A recent study of North Carolina census data concludes that economic and quality-of-life factors have a much stronger influence on growth and "sprawl" than placement of roads does. The study, by University of North Carolina Prof. David Hartgen, "concludes that road projects are blunt and inefficient instruments for either spurring or slowing growth, so local governments should accept responsibilities for growth policies."
The study, titled Highways and Sprawl in North Carolina, reviewed the growth of North Carolina's 1551 census tracts during the 1990s in conjunction with locations of major road improvements. Hartgen used the data to determine the relationship between road investments and growth for each of 12 commuting regions.
The study states that local growth patterns depend heavily on prior density: growth goes where there is room for it, filling in the urban tracts and lower-density edge-of-city tracts. Local zoning limits on population within tracts thus push additional growth to the region's edges. Hartgen notes that about half the state's population growth went into tracts that had no major road improvements during the 1990s, and proximity to the interstate system or to city centers was not a factor in most regions.

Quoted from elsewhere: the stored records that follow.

(** * libkernelflinger/storage.c: boot-device cache and pattern-fill writer

    A shallow embedding of [storage.c].  The four file-scope statics
    ([cur_storage], [boot_device], [boot_device_type], [initialized]) form
    the record [state], threaded explicitly through every operation.  The
    firmware services the file calls ([LocateHandleBuffer],
    [DevicePathFromHandle], [get_pci_device_path]) and the descriptor table
    [supported_storage] are fields of the record [firmware].

    Conventions.
    - [UINT8], [UINT64], [UINTN] values are [Z]; 64-bit wrap-around is
      written out with [wrap64] ([UINTN] is 64 bits, the x86_64 build).
    - A pointer that may be [NULL] is an [option].
    - [debug], [error] and [efi_perror] only write to the log and are left
      out, together with the [prev]/[progress] counters of [fill_with] that
      feed nothing but [debug]; [fill_with_log] is [fill_with] with these
      counters and its log messages.
    - [FreePool] has no observable effect on the modelled state.
    - [fill_zero] only allocates a buffer around a call of [fill_with]; it
      is not embedded. *)

From Stdlib Require Import ZArith List Bool Lia String.
Import ListNotations.
Local Open Scope Z_scope.

(** ** EFI scalar types and status codes *)

Definition EFI_STATUS := Z.
Definition EFI_HANDLE := Z.
Definition EFI_DEVICE_PATH := Z.
Definition EFI_LBA := Z.
Definition logical_unit_t := Z.

Definition wrap64 (x : Z) : Z := x mod 2 ^ 64.

Definition EFIERR (a : Z) : EFI_STATUS := Z.lor (2 ^ 63) a.
Definition EFI_SUCCESS : EFI_STATUS := 0.
Definition EFI_INVALID_PARAMETER : EFI_STATUS := EFIERR 2.
Definition EFI_UNSUPPORTED : EFI_STATUS := EFIERR 3.
Definition EFI_NOT_FOUND : EFI_STATUS := EFIERR 14.

(** [EFI_ERROR(a)] is [((INTN) a) < 0]: the top bit of the status. *)
Definition EFI_ERROR (a : EFI_STATUS) : bool := Z.testbit a 63.

(** ** Block devices *)

(** One [WriteBlocks] call as the device sees it. *)
Record write_call := {
  w_media : Z;
  w_lba : EFI_LBA;
  w_bytes : Z;
  w_buffer : Z
}.

(** [EFI_BLOCK_IO] with the fields of [Media] that the file reads.  The
    status of a write may depend on every call the device received before. *)
Record EFI_BLOCK_IO := {
  MediaId : Z;
  BlockSize : Z;
  IoAlign : Z;
  WriteBlocks : list write_call -> write_call -> EFI_STATUS
}.

(** ** Storage descriptors *)

Inductive storage_type :=
| STORAGE_EMMC
| STORAGE_UFS
| STORAGE_SDCARD
| STORAGE_SATA
| STORAGE_ALL.

Definition storage_type_ord (t : storage_type) : Z :=
  match t with
  | STORAGE_EMMC => 0
  | STORAGE_UFS => 1
  | STORAGE_SDCARD => 2
  | STORAGE_SATA => 3
  | STORAGE_ALL => 4
  end.

Definition storage_type_eqb (a b : storage_type) : bool :=
  storage_type_ord a =? storage_type_ord b.

Record storage := {
  name : string;
  probe : EFI_DEVICE_PATH -> bool;
  check_logical_unit : EFI_DEVICE_PATH -> logical_unit_t -> EFI_STATUS;
  erase_blocks : EFI_HANDLE -> EFI_BLOCK_IO -> EFI_LBA -> EFI_LBA -> EFI_STATUS
}.
(** [check_all] on the remaining symbols [l], from a model that assigns
    none of them: it returns, and returns [True] exactly when every
    extension of the model to the symbols of [l] that makes the knowledge
    true makes the query true. *)
Lemma check_all_spec k q ks qs :
  base_free k = true → base_free q = true →
  symbols k = Some ks → symbols q = Some qs →
  ∀ (l : list string) (m : gmap string bool),
    NoDup l → (∀ p, p ∈ l → p ∉ dom m) →
    ks ∪ qs ⊆ dom m ∪ list_to_set l →
    ∃ b, check_all k q l m = Some b
         ∧ (b = true ↔
            ∀ m' : gmap string bool,
              m ⊆ m' → dom m' = dom m ∪ list_to_set l →
              evaluate m' k = Some true → evaluate m' q = Some true).
Proof.
  intros Hbk' Hbq' Hk Hq.
  induction l as [|p l IH]; intros m Hnd Hfresh Hsub.
  - simpl in *.
    destruct (evaluate_total m k Hbk' ks Hk) as [bk Hbk]; [set_solver |].
    destruct (evaluate_total m q Hbq' qs Hq) as [bq Hbq]; [set_solver |].
    rewrite Hbk.
    assert (Hsame : ∀ m' : gmap string bool,
               m ⊆ m' → dom m' = dom m ∪ ∅ → m' = m).
    { intros m' Hm Hd. symmetry. apply subseteq_dom_eq; [done | set_solver]. }
    destruct bk.
    + exists bq. split; [done |]. split.
      * intros -> m' Hm Hd _. by rewrite (Hsame m' Hm Hd).
      * intros Hall. specialize (Hall m). rewrite Hbq in Hall.
        assert (Some bq = Some true) as [= ->]; [| done].
        apply Hall; [done | set_solver | done].
    + exists true. split; [done |]. split; [| done].
      intros _ m' Hm Hd. rewrite (Hsame m' Hm Hd), Hbk. done.
  - apply NoDup_cons in Hnd as [Hp Hnd].
    assert (Hpm : m !! p = None).
    { apply not_elem_of_dom, Hfresh. left. }
    assert (Hstep : ∀ v : bool,
      ∃ b, check_all k q l (<[p:=v]> m) = Some b
           ∧ (b = true ↔
              ∀ m' : gmap string bool,
                <[p:=v]> m ⊆ m' →
                dom m' = dom (<[p:=v]> m) ∪ list_to_set l →
                evaluate m' k = Some true → evaluate m' q = Some true)).
    { intros v. apply IH; [done | |].
      - intros x Hx. rewrite dom_insert_L.
        assert (x ≠ p) by (intros ->; done).
        assert (x ∉ dom m) by (apply Hfresh; by right). set_solver.
      - rewrite dom_insert_L. simpl in Hsub. set_solver. }
    destruct (Hstep true) as (b1 & Hb1 & Hiff1).
    destruct (Hstep false) as (b2 & Hb2 & Hiff2).
    simpl. rewrite Hb1, Hb2. exists (b1 && b2). split.
    { by destruct b1. }
    rewrite andb_true_iff, Hiff1, Hiff2. split.
    + intros [H1 H2] m' Hm Hd Hev.
      assert (is_Some (m' !! p)) as [v Hv].
      { apply elem_of_dom. rewrite Hd. set_solver. }
      destruct v; [apply H1 | apply H2]; try done;
        try (by apply insert_subseteq_l);
        rewrite Hd, dom_insert_L; set_solver.
    + intros Hall. split; intros m' Hm Hd Hev; apply Hall; try done.
      * etrans; [by apply (insert_subseteq m p true) | done].
      * rewrite Hd, dom_insert_L. set_solver.
      * etrans; [by apply (insert_subseteq m p false) | done].
      * rewrite Hd, dom_insert_L. set_solver.
Qed.
(** ** The other methods of the widget *)

(** [LogLines.clear_caches]: [self._render_line_cache.clear()]. *)
Definition clear_caches (self : LogLines) : LogLines :=
  {| mapped_file := mapped_file self;
     _render_line_cache := ∅;
     _max_width := _max_width self;
     _search_index := _search_index self;
     icons := icons self;
     show_find := show_find self;
     find := find self;
     case_sensitive := case_sensitive self;
     regex := regex self;
     show_gutter := show_gutter self;
     pointer_line := pointer_line self;
     show_timestamps := show_timestamps self;
     is_scrolling := is_scrolling self;
     scroll_offset := scroll_offset self;
     max_scroll_y := max_scroll_y self;
     widget_size := widget_size self;
     scrollable_content_region_height := scrollable_content_region_height self;
     scroll_to_calls := scroll_to_calls self |}.

(** [self.show_gutter = b] *)
Definition with_show_gutter (b : bool) (self : LogLines) : LogLines :=
  {| mapped_file := mapped_file self;
     _render_line_cache := _render_line_cache self;
     _max_width := _max_width self;
     _search_index := _search_index self;
     icons := icons self;
     show_find := show_find self;
     find := find self;
     case_sensitive := case_sensitive self;
     regex := regex self;
     show_gutter := b;
     pointer_line := pointer_line self;
     show_timestamps := show_timestamps self;
     is_scrolling := is_scrolling self;
     scroll_offset := scroll_offset self;
     max_scroll_y := max_scroll_y self;
     widget_size := widget_size self;
     scrollable_content_region_height := scrollable_content_region_height self;
     scroll_to_calls := scroll_to_calls self |}.

(** [LogLines.notify_style_update] *)
Definition notify_style_update (self : LogLines) : LogLines := clear_caches self.

(** [GUTTER_WIDTH = 2] *)
Definition GUTTER_WIDTH : Z := 2.

(** [LogLines.on_idle].  The first component is the [Size] assigned to
    [self.virtual_size], an attribute of [ScrollView].  [not
    self.is_scrolling] holds when the count is 0.
<<
    self.virtual_size = Size(
        self._max_width + (self.GUTTER_WIDTH if self.show_gutter else 0),
        self.mapped_file.line_count,
    )
    if self.pointer_line is not None and not self.is_scrolling:
        scroll_y = self.scroll_offset.y
        if self.pointer_line < scroll_y:
            self.pointer_line = scroll_y
        elif self.pointer_line >= scroll_y + self.scrollable_content_region.height:
            self.pointer_line = scroll_y + self.scrollable_content_region.height - 1
>> *)
Definition on_idle (self : LogLines) : (Z * Z) * LogLines :=
  let virtual_size :=
    ((_max_width self + (if show_gutter self then GUTTER_WIDTH else 0))%Z,
     line_count self) in
  let self' :=
    match pointer_line self with
    | Some pointer_line =>
        if (is_scrolling self =? 0)%Z then
          let scroll_y := (scroll_offset self).2 in
          if (pointer_line <? scroll_y)%Z
          then with_pointer_line (Some scroll_y) self
          else if (scroll_y + scrollable_content_region_height self <=? pointer_line)%Z
          then with_pointer_line
                 (Some (scroll_y + scrollable_content_region_height self - 1)%Z)
                 self
          else self
        else self
    | None => self
    end in
  (virtual_size, self').

(** [LogLines.watch_show_find]; the argument is the new value of the
    attribute.
<<
    self.clear_caches()
    if not show_find:
        self.pointer_line = None
        self.show_gutter = False
>> *)
Definition watch_show_find (show_find : bool) (self : LogLines) : LogLines :=
  let self := clear_caches self in
  if negb show_find
  then with_show_gutter false (with_pointer_line None self)
  else self.

(** [LogLines.watch_find]; the argument is the new value of the attribute.
<<
    if not find:
        self.pointer_line = None
        self.show_gutter = False
    self.clear_caches()
>> *)
Definition watch_find (find : string) (self : LogLines) : LogLines :=
  let self :=
    if Py.falsy find
    then with_show_gutter false (with_pointer_line None self)
    else self in
  clear_caches self.

(** [LogLines.watch_case_sensitive], [watch_regex] and
    [watch_show_timestamps]: each is [self.clear_caches()]. *)
Definition watch_case_sensitive (self : LogLines) : LogLines := clear_caches self.
Definition watch_regex (self : LogLines) : LogLines := clear_caches self.
Definition watch_show_timestamps (self : LogLines) : LogLines := clear_caches self.

(** [LogLines.on_click], for a click on the row [event.y = y] of a widget
    whose gutter starts at [self.gutter.top = top].
<<
    if self.show_find:
        self.show_gutter = True
        self.pointer_line = event.y + self.scroll_offset.y - self.gutter.top
>> *)
Definition on_click (y top : Z) (self : LogLines) : LogLines :=
  if show_find self
  then with_pointer_line (Some (y + (scroll_offset self).2 - top)%Z)
         (with_show_gutter true self)
  else self.

(** ** Sample widgets *)

Definition plain_record (line : string) : LineRecord :=
  {| lr_line := line; lr_text := line; lr_timestamp := None |}.
(* ===== verification/_CoqProject ===== *)
-Q . S2P
Prelude.v
XhciData.v
State.v
Sim.v
Fmt.v
BootInfo.v
Serial.v
Vga.v
Pmm.v
Task.v
Debug.v
Keyboard.v
Pic.v
Idt.v
Gdt.v
Journal.v
ApplyAction.v
AiModel.v
Initrd.v
AiAgent.v
Pci.v
XhciRegs.v
XhciRings.v
XhciCtl.v
CmdRing.v
Reports.v
Shell.v
Session.v
Main.v
Boot.v
Keystrokes.v
Typed.v
(* ===== verification/Prelude.v ===== *)
(** * mon-os: a verification development of the kernel

    mon-os is a small x86_64 kernel in Rust (src/kernel/src).  This library models its
    modules as executable Rocq definitions and proves what makes them correct.

    ** The program and its model

    The kernel is one address space of modules with statics.  [kernel_main] (main.rs)
    brings up serial, console, interrupt table, interrupt controllers and allocator,
    scans PCI for a USB controller, and then loops: it drains the events of the xHCI
    controller, runs one cooperative task (the AI agent) and one step of the shell, and
    halts until the next interrupt.  Interrupt handlers count ticks and feed the keyboard
    ring.  The agent reads telemetry, runs a small int8 network over a model found in the
    ramdisk and proposes actions, which [apply_action] validates, journals, applies and
    rolls back when its self test fails.

    State: [State.World] gathers all the statics, physical memory, the interrupt flag and
    the devices.  The statics are fields of their own and the code is not data: the memory
    of the model is what lies outside the kernel's image, see the assumptions below.  A function with effects is a computation of the monad [K] (section 3
    below), whose outcomes are a value, a panic, a deadlock (a spin lock taken twice on
    the only core), a halt for ever, and exhausted fuel; fallible code returns [option] or
    a sum.  Machine integers are [Z] with the wrap-around of a release build written out.
    Devices and third-party crates are the classes [State.Hardware] and [State.Crates],
    the latter with the laws [State.CratesLaws] the code relies on; what a load of the
    keyboard's buffer yields is the class [State.Build]; PCI has the stronger
    interface [Pci.PciBus], and the x86_64 crate's descriptors are [Gdt.Segmentation].  Sim.v,
    Pci.v and Gdt.v give instances on which everything runs.

    ** Files

    - Prelude.v: integers, bytes and memory, the monad, its weakest preconditions,
      bounded loops, tactics and hints.  State.v: the world, ports, locks.  Sim.v: a
      concrete platform.  Fmt.v: the decimal, hexadecimal and binary formats of [core::fmt].
    - BootInfo.v (bootinfo.rs), Serial.v (serial.rs), Vga.v (vga.rs), Pmm.v (pmm.rs),
      Task.v (task.rs), Keyboard.v (keyboard.rs), Pic.v (pic.rs), Pci.v (pci.rs): one
      module of the kernel each, every function under its own name.
    - Idt.v: idt.rs and syscall.rs; the descriptor table as data, the handlers, and
      [preempt], the delivery of pending interrupts at a point of the running code.
    - Journal.v (journal.rs, ai_action.rs), ApplyAction.v (apply_action.rs), AiModel.v
      (ai_model.rs), Initrd.v (ai_initrd.rs, ramfs.rs), AiAgent.v (ai_agent.rs).
    - Gdt.v: gdt.rs, what is built and in which order it is loaded.
    - XhciData.v, XhciRegs.v, XhciRings.v, XhciCtl.v: xhci.rs in four parts, its data,
      its registers, its rings and events, and the bring-up of controller and keyboard.
      CmdRing.v: the ring types of xhci.rs that nothing uses yet.
    - Shell.v (shell.rs): parsing, the commands, the line editor, and what each command
      answers.  Session.v: whole sessions of keystrokes against a specification
      that covers every line: a session goes to the end of its input or to the first
      line whose command acts instead of answering.
    - Debug.v, Reports.v, Main.v: main.rs in three parts, its ports, its two reports with
      the bring-up of a USB keyboard, and the boot sequence with its cargo features, the
      main loop and the panic handler.  Boot.v: what a boot, any number of rounds
      of the loop and a panic do.
      Keystrokes.v: handlers, ring, console, shell and main loop together, from a key press
      to the answer, over any controller with the interface [Keystrokes.KeyboardPort].
    - Typed.v: the types and ranges of all the statics, kept by every function.

    ** What the theorems show

    - Actions: an action is applied, rolled back or refused as its kind, parameters and
      the self test say, with the journal entries of its branch, and the quantum is within
      bounds in every reachable state (ApplyAction.v).  The agent computes the network it
      means to, within the model's bytes, and only proposes what is accepted (AiAgent.v,
      AiModel.v).
    - Memory: blocks of the allocator are aligned, disjoint and inside the largest usable
      region, also when any number of allocating contexts interleave at their atomic
      steps (Pmm.v); the memory map is read entry by entry (BootInfo.v).
    - Ramdisk: the readers terminate on every image, stay inside it, and read back every
      archive that was packed (Initrd.v).
    - Console and keyboard: the console refines a scrolling terminal (Vga.v); the ring
      between handler and reader is a bounded queue under interleaving, and every scancode
      acts as its table entry (Keyboard.v).  Text reaches COM1 whatever the UART
      answers (Serial.v).
    - Interrupts: every line is dispatched to its handler and acknowledged once, and
      exceptions report and stop (Idt.v).  Tasks are scheduled fairly (Task.v).
    - PCI and USB: the scan visits every function once (Pci.v); rings, descriptors and the
      controller's structures are as the driver means them (XhciRings.v, XhciCtl.v).
    - Segments: every segment register and stack table entry is what gdt.rs means it to be,
      and the double-fault stack is one of its own (Gdt.v).
    - Shell: a line is split and numbers are read as specified, every command gives its
      answer, a sleep ends, and the shell follows the session of whatever is typed, a line
      editor with the answers of its commands (Shell.v, Session.v).
    - The whole: without a model or an xHCI controller the kernel boots to its prompt with
      an exact transcript and screen, and [kernel_main] then does what its features say; the
      main loop neither panics nor deadlocks, for any number of rounds and whatever is typed between
      its calls; a panic reports itself where the locks are free (Boot.v); what is typed while
      the kernel halts is echoed, queued and answered, or powers the machine off
      (Keystrokes.v); on any machine and on every outcome the kernel's own code keeps the types of
      its statics (Typed.v).
    - What does not hold is stated too: the overflow of a huge allocation and of a memory-map
      entry at the top of the address space, the image handed out as free memory (Pmm.v), the
      keys that type nothing, and the deadlocks of the console in a handler, of the
      doorbell under the controller's lock and of a panic under the console's.

    ** Bounds and fuel

    Loops of the source with a fixed bound keep it ([ktry], [kfor]).  The archive readers
    have one round per 110 bytes, the descriptor parser one per byte: both are proved
    enough.  The allocator's retry loop ends in its first round when nothing interleaves.
    [XhciRings.poll_events], [AiAgent.ai_agent_main], [Shell.sleep_loop], [Shell.step] and
    [Main.main_loop], which the outside world can keep busy for ever, take their fuel as an
    argument; Shell.v and Session.v say how much is enough, and Typed.v speaks of every fuel.

    ** Assumptions of the model

    - No store through a pointer and no DMA reaches the kernel's image.  The program does not
      ensure it: linker.ld loads the image at 1 MiB, and [pmm::init] may hand out that very
      address as the first free block, which [Pmm.pmm_hands_out_the_image] shows on the memory map of a
      PC.  Only the xHCI driver allocates, so it is the theorems of XhciRings.v and XhciCtl.v, and
      Typed.v on machines with such a controller, that rest on it.
    - keyboard.rs stores characters into [KBUF], an immutable static, through a cast pointer.
      Rust leaves that undefined, and a build may load the initial zero instead.  What the
      load yields is the parameter [State.Build]; theorems that need the stored character (Session.v,
      Boot.v, Keystrokes.v) assume [State.BuildKeeps], and [Keyboard.keyboard_ring_linearizable] says
      what is true without it.
    - Interrupts are on from the end of the boot.  The model takes them where the code waits for them
      (the [hlt] of the main loop and of a sleep, the yield command, the rounds of the self test) and
      between the calls of a round, not inside a call: there the keyboard's handler may find a
      lock held and hang, [Idt.keyboard_irq_deadlocks_on_console], and the theorems on the main
      loop do not cover it.  Pmm.v and Keyboard.v treat interrupts between the atomic
      accesses of the allocator and of the ring.

    ** Not modelled

    The loader in assembly and the build scripts; paging, caches and the timing of devices;
    the busy bit of a task segment. *)

From stdpp Require Import gmap strings list.
From Stdlib Require Import ZArith Lia.
(* ===== verification/Sim.v ===== *)
(** * A concrete platform

    Instances of the platform classes on which the definitions run: ports that answer
    a constant, registers that read as zero, a script of interrupts.  They show that
    the laws the theorems assume can hold. *)

From S2P Require Import Prelude XhciData State.
From stdpp Require Import gmap list.
From Stdlib Require Import ZArith Lia.

Open Scope Z_scope.

(** The answer of every port, and the vectors raised at each interruptible point. *)
Record Sim : Type := mkSim { sim_port : Z; sim_irqs : list (list Z) }.

#[export] Instance sim_hardware : Hardware Sim := {
  hw_in _ d := (sim_port d, d);
  hw_out _ _ d := d;
  hw_mmio_read _ d m := (0, d, m);
  hw_mmio_write _ _ d m := (d, m);
  hw_dma d m := (d, m);
  hw_irqs d := match sim_irqs d with
               | [] => ([], d)
               | l :: ls => (l, mkSim (sim_port d) ls)
               end
}.

(** The crates as their documentation has them, on any machine. *)
Definition plain_crates (D : Type) : Crates D := {|
  mutex_lock b := if b then None else Some true;
  mutex_unlock _ := false;
  once_call A o a := match o with None => Some a | Some b => Some b end;
  pic_initialize _ _ d := d;
  pic_write_masks _ _ d := d;
  pic_notify_eoi _ d := d;
  flags_from_bits_truncate all bits := Z.land bits all;
  flags_contains s f := Z.land s f =? f;
  flags_insert s f := Z.lor s f;
  flags_remove s f := Z.land s (Z.lnot f)
|}.

Lemma plain_crates_laws D : @CratesLaws D (plain_crates D).
Proof. by split. Qed.

#[export] Instance sim_crates : Crates Sim := plain_crates Sim.
#[export] Instance sim_crates_laws : CratesLaws Sim := plain_crates_laws Sim.

(** A build that compiles every access to itself. *)
Definition plain_build : Build := fun _ stored => stored.
#[export] Instance plain_build_keeps : @BuildKeeps plain_build.
Proof. by intros initial stored. Qed.

(** The machine right after loading, its UART ready. *)
Definition sim_boot : World Sim := boot_world (mkSim 0x60 []) ∅.
Definition sim_ready : World Sim := set_serial_init true sim_boot.
(** ** The entry points *)

Section VgaProps.
Context {D : Type} {HW : Hardware D} {CR : Crates D} {CL : CratesLaws D}.

Definition con_state (w : World D) : cstate := (w_console w, w_mem w).
Definition screen_of (w : World D) : Term := view (con_state w).

(** A step that changes the cursor and the text buffer and nothing else. *)
Definition draws (w w' : World D) : Prop :=
  exists c m, w' = set_console c (set_mem m w) /\ console_ok c /\ same_outside (w_mem w) m.

Lemma vga_call f (w : World D) :
  locked CONSOLE w = false ->
  with_lock CONSOLE (on_console f) w =
    Ret tt (set_console (fst (f (con_state w))) (set_mem (snd (f (con_state w))) w)).
Proof.
  intros Hl. unfold con_state. destruct w; cbn in *. erewrite with_lock_run; [ | done | done | ].
  - cbn. by destruct (f (_, _)).
  - cbn. by destruct (f (_, _)).
Qed.

Lemma wp_vga_call f (w : World D) (t : Term) :
  locked CONSOLE w = false ->
  view (f (con_state w)) = t -> cstate_ok (f (con_state w)) ->
  same_outside (w_mem w) (snd (f (con_state w))) ->
  wp (with_lock CONSOLE (on_console f)) w (fun _ w' => draws w w' /\ screen_of w' = t).
Proof.
  intros Hl Hv Hk HO. eapply wp_eq; [by apply vga_call | ]. split.
  - by exists (fst (f (con_state w))), (snd (f (con_state w))).
  - rewrite <- Hv. unfold screen_of, con_state. by destruct w, (f _).
Qed.

Lemma draws_locks w w' : draws w w' -> w_locks w' = w_locks w.
Proof. intros (c & m & -> & _). by destruct w. Qed.

Lemma draws_console_ok w w' : draws w w' -> console_ok (w_console w').
Proof. intros (c & m & -> & Hc & _). by destruct w. Qed.

Lemma draws_trans w1 w2 w3 : draws w1 w2 -> draws w2 w3 -> draws w1 w3.
Proof.
  intros (c & m & -> & Hc & Hm) (c' & m' & -> & Hc' & Hm').
  exists c', m'. destruct w1; cbn in *. split; [done | split; [done | ]].
  by transitivity m.
Qed.

(** The specification lemmas the other components use. *)
Lemma wp_vga_write_str msg (w : World D) :
  locked CONSOLE w = false -> console_ok (w_console w) -> Forall (fits 8) msg ->
  wp (write_str msg) w (fun _ w' =>
    draws w w' /\ screen_of w' = fold_left term_byte msg (screen_of w)).
Proof.
  intros Hl Hc Hm. destruct (write_str_refines (con_state w) msg Hc Hm) as (Hv & Hk & HO).
  by apply wp_vga_call.
Qed.

Lemma wp_vga_write_line msg (w : World D) :
  locked CONSOLE w = false -> console_ok (w_console w) -> Forall (fits 8) msg ->
  wp (write_line msg) w (fun _ w' =>
    draws w w' /\ screen_of w' = term_newline (fold_left term_byte msg (screen_of w))).
Proof.
  intros Hl Hc Hm. destruct (write_str_refines (con_state w) msg Hc Hm) as (Hv & Hk & HO).
  destruct (new_line_refines (console_write_str msg (con_state w)) Hk) as (Hv' & Hk' & HO').
  assert (write_line msg w =
          with_lock CONSOLE (on_console (fun s => new_line (console_write_str msg s))) w) as E.
  { unfold write_line, with_lock, mbind, K_bind, kbind. rewrite lock_free by done.
    unfold on_console. cbn. by destruct (console_write_str msg _). }
  unfold wp. rewrite E. apply wp_vga_call; [done | by rewrite Hv', Hv | done | ].
  etransitivity; [exact HO | exact HO'].
Qed.

Lemma wp_vga_backspace (w : World D) :
  locked CONSOLE w = false -> console_ok (w_console w) ->
  wp backspace w (fun _ w' => draws w w' /\ screen_of w' = term_backspace (screen_of w)).
Proof.
  intros Hl Hc. destruct (backspace_refines (con_state w) Hc) as (Hv & Hk & HO).
  by apply wp_vga_call.
Qed.

(** The characters of the keyboard maps and of [put_char]'s other callers. *)
Lemma wp_vga_put_char ch (w : World D) :
  locked CONSOLE w = false -> console_ok (w_console w) -> 0 <= ch < 0x80 ->
  wp (put_char ch) w (fun _ w' =>
    draws w w' /\ screen_of w' = if ch =? 10 then term_newline (screen_of w)
                                 else term_put ch (screen_of w)).
Proof.
  intros Hl Hc Hch. unfold put_char. apply wp_vga_call; [done | ..];
    unfold write_char, encode_utf8; replace (ch <? 0x80) with true by lia;
    destruct (ch =? 10); cbn [fold_left];
    (destruct (new_line_refines (con_state w) Hc) as (?&?&?); by auto) ||
    (destruct (write_byte_refines (con_state w) Hc ch) as (?&?&?); [zlia | by auto]).
Qed.

(** A blank screen, and another style. *)
Definition term_clear (t : Term) : Term :=
  mkTerm (grid (fun _ _ => entry 32 (t_style t))) 0 0 (t_style t).
Definition term_style (sty : Z) (t : Term) : Term := mkTerm (t_rows t) (t_row t) (t_col t) sty.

Hartgen further concluded that recent major road improvements--mostly road widenings--had a minor effect on growth, increasing it by 50-550 persons per decade, per mile of investment, about 2-14 percentage points above the baseline growth. However, the relationships varied widely by region and were weak. Hartgen concluded that factors other than density or road investment--such as schools, taxes and availability of sewer and water service--significantly influence the location of growth, but that road projects are not as strong a factor.